For years, Aspengren talked with researchers and gathered information about PMTS. With a degree in public policy and nonprofit management from the University of Minnesota’s Humphrey School of Public Affairs, she had two decades of experience working with social entrepreneurs, establishing partnerships, and building community-based networks. Finally confident that what her family had been through was not unique, she quit her job in December 2020 and started working full-time to build the organization that would provide support for families of children after a life-threatening injury or illness. She and her team launched Alongside in December 2021.
One of the organization’s main offerings is a six-session course. The program uses a curriculum developed in Australia that teaches coping skills to caregivers and helps people connect with others who understand what they’re going through. The organization started small through word of mouth, but Aspengren says the team is working on building partnerships with a pediatric hospital and an insurance provider. One goal is for families to get calls within the first few weeks after discharge, checking in on potential signs of trauma and providing information about options for support.
Already, their work is striking a nerve, Aspengren says. At any type of meeting where someone on the team mentions the organization’s goals, someone always responds with a story about a niece, cousin, or other child they know with a related experience. Given the spotlight that the pandemic put on children’s mental health, Alongside is also tapping into a growing recognition that even young children can experience psychological distress and that those experiences deserve attention.

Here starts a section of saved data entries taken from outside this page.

(** The value at the head of [s] and the rest.  A value takes at least one
    character and a member of an array or object at least one more, so that the
    length of the text is enough fuel. *)
Fixpoint parse_value (fuel : nat) (depth : N) (s : string) : option (json * string) :=
  match fuel with
  | O => None
  | S fuel =>
      match skip_ws s with
      | EmptyString => None
      | String a t as s0 =>
          if bool_decide (a = quote_char) then '(v, r) ← unquote t; Some (JStr v, r)
          else if is_byte 123 a then
            if (maxNestingDepth <=? depth)%N then None
            else match skip_ws t with
                 | EmptyString => None
                 | String b r as t0 =>
                     if is_byte 125 b then Some (JObj [], r)
                     else '(m, r) ← parse_members fuel (N.succ depth) t0; Some (JObj m, r)
                 end
          else if is_byte 91 a then
            if (maxNestingDepth <=? depth)%N then None
            else match skip_ws t with
                 | EmptyString => None
                 | String b r as t0 =>
                     if is_byte 93 b then Some (JArr [], r)
                     else '(l, r) ← parse_elems fuel (N.succ depth) t0; Some (JArr l, r)
                 end
          else if is_byte 116 a then r ← strip "true" s0; Some (JBool true, r)
          else if is_byte 102 a then r ← strip "false" s0; Some (JBool false, r)
          else if is_byte 110 a then r ← strip "null" s0; Some (JNull, r)
          else '(l, r) ← scan_number s0; Some (JNum l, r)
      end
  end
with parse_elems (fuel : nat) (depth : N) (s : string) : option (list json * string) :=
  match fuel with
  | O => None
  | S fuel =>
      '(v, r) ← parse_value fuel depth s;
      match skip_ws r with
      | EmptyString => None
      | String b r' =>
          if is_byte 44 b then '(l, r'') ← parse_elems fuel depth r'; Some (v :: l, r'')
          else if is_byte 93 b then Some ([v], r') else None
      end
  end
with parse_members (fuel : nat) (depth : N) (s : string)
    : option (list (string * json) * string) :=
  match fuel with
  | O => None
  | S fuel =>
      match skip_ws s with
      | EmptyString => None
      | String q t =>
          if bool_decide (q = quote_char) then
            '(k, r) ← unquote t;
            match skip_ws r with
            | EmptyString => None
            | String c r1 =>
                if is_byte 58 c then
                  '(v, r2) ← parse_value fuel depth r1;
                  match skip_ws r2 with
                  | EmptyString => None
                  | String b r3 =>
                      if is_byte 44 b then
                        '(m, r4) ← parse_members fuel depth r3; Some ((k, v) :: m, r4)
                      else if is_byte 125 b then Some ([(k, v)], r3) else None
                  end
                else None
            end
          else None
      end
  end.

Carina Aleckson participated in Alongside’s first group session, which took place over Zoom starting in April 2022. Her 7-year-old daughter Ellie has Down syndrome and required an urgent birth, a stint in the NICU, and several hospital stays of a week or more for respiratory issues early in life. Then in January 2019, Ellie fell at home and broke her neck, dislocating her spine from her skull. She spent nearly two months in the hospital, needed to have a tracheostomy tube put in, and used a cervical halo for nine months. It was a long journey, says Aleckson, who works as a project manager at a large nonprofit. But because the hospital’s social workers were stretched so thin, she didn’t feel like they had the bandwidth to help them cope with the trauma.
Immediately in her first Alongside session, she says, she felt comfortable sharing in a way she rarely could with friends. The group normalized the stress parents feel when their child has a serious medical issue. With a shared experience, the connection was instantaneous.
“Because the other parents in the group have also experienced different and devastating things, I didn’t feel like I had to sugarcoat things,” she says. “I didn’t have trouble saying the real hard stuff.”
For Aspengren, it’s about time that people started to feel that kind of validation. Her son finally stopped screaming at 16 months old when, she later learned, he had reached a developmental stage where he was able to associate home with safety. But she didn’t find the right supports for him until he was 7. He’s now a healthy 11-year-old, and Aspengren wants to spare others what her family endured.
“We don’t want any family to ever wait that long.”